Now don’t get me wrong, I think this is great. I think it’s wonderful that teenage girls have such a broad range to chose from. I think it’s fantastic that we’re encouraging these girls to read, because I firmly believe that reading and literacy are fundamental to a person’s success in life.

What bothers me is the lack of books for boys. Don’t boys deserve as many books for them as girls do? Shouldn’t we promote reading and literacy in the young men we know in the same way we cultivate it in the young women?

I think they do, and I think we should, but that doesn’t solve the issue.

With a few exceptions, there are very few books on the YA shelves that are written for boys.  There aren’t even that many that are written about boys. I’ve heard it said over and over again that boys don’t read, that boys don’t like fiction, that boys would rather play video games than pick up a book. And I suppose that’s all good and well, and I suppose that’s probably the case for a lot of boys, but what about the boys for whom that’s not the case?

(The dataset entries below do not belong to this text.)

(** The others do not notice. *)
Definition same_but (name : list ascii) (sv sv' : Server) : Prop :=
  forall name', name' <> name -> sessions_ sv' !! name' = sessions_ sv !! name' /\ interest sv' !! name' = interest sv !! name'.

Lemma served_other st st' tr tr' name name' cmds rest : same_but name (server_ st) (server_ st') -> name' <> name ->
  sent_to st' name' = sent_to st name' -> commands_of name' tr' = [] -> replies_of name' tr' = [] ->
  served st tr name' cmds rest -> served st' (tr ++ tr') name' cmds rest.
Proof.
  intros Hsame Hne Hsent Hc Hr (s & todo & R & W & H). exists s, todo, R, W. destruct (Hsame name' Hne) as [-> ->].
  rewrite Hsent. destruct (of_app name' tr tr') as [-> ->]. by rewrite Hc, Hr, !app_nil_r.
Qed.

(** The commands in the bytes of a buffer. *)
Definition commands_in (b : Buffer) (c : CommandCache) : option (Buffer * CommandCache * list (list (list ascii))) :=
  drain_all (λ l c, Some (l ++ [argv c])) b c [].

Lemma parses_commands_in b c R ds b' c' er : buf_repr b R -> (length ds <= length R)%nat -> parses b c ds b' c' er ->
  commands_in b c = Some (b', c', ds).
Proof.
  intros Hb Hl H. unfold commands_in, drain_all. rewrite (parses_drain _ _ _ _ _ _ _ H).
  - assert (forall l, run_all (λ l c, Some (l ++ [argv c])) l ds = Some (l ++ ds)) as ->; [|done].
    clear. induction ds as [|args ds IH]; intros l; cbn [run_all mbind option_bind]; [by rewrite app_nil_r|].
    rewrite IH. cbn [argv request]. by rewrite <- app_assoc.
  - rewrite (buf_repr_readable _ _ Hb), Nat2Z.id. lia.
Qed.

Where are the books for them?

Sadly, I don’t have any answers for this. I’ve heard editors and publishers talk about how there just isn’t a market for boy books, which is why they don’t publish them. I can’t help but wonder, though, if there is a market for them and we’ve just missed it because we’ve convinced ourselves that it doesn’t exist.

In YA scholarly circles, you hear a lot about “mirrors and windows.” It’s the idea that teens need a variety of books to read–some of these books will be windows into lives unlike their own, and some of these books need to be mirrors that reflect their life back at them. Teens–like everyone else–need someone they can identify with in their books. They need someone that they can point to and say, “Hey, this kid is like me.” They need to know they’re not alone in this world. With the amount of girl books on the YA shelves, I don’t think this is a problem for girls. There is a book out there for every 12 to 18 year old female imaginable.

But our 12 to 18 year old males are missing that mirror.

So maybe boys don’t read because they’re not interested in it. Maybe reading has, culturally, become a predominantly female pursuit. Maybe they don’t read books because they’d rather read Wikipedia or play video games. But maybe, just maybe, they don’t read because we have nothing to offer them.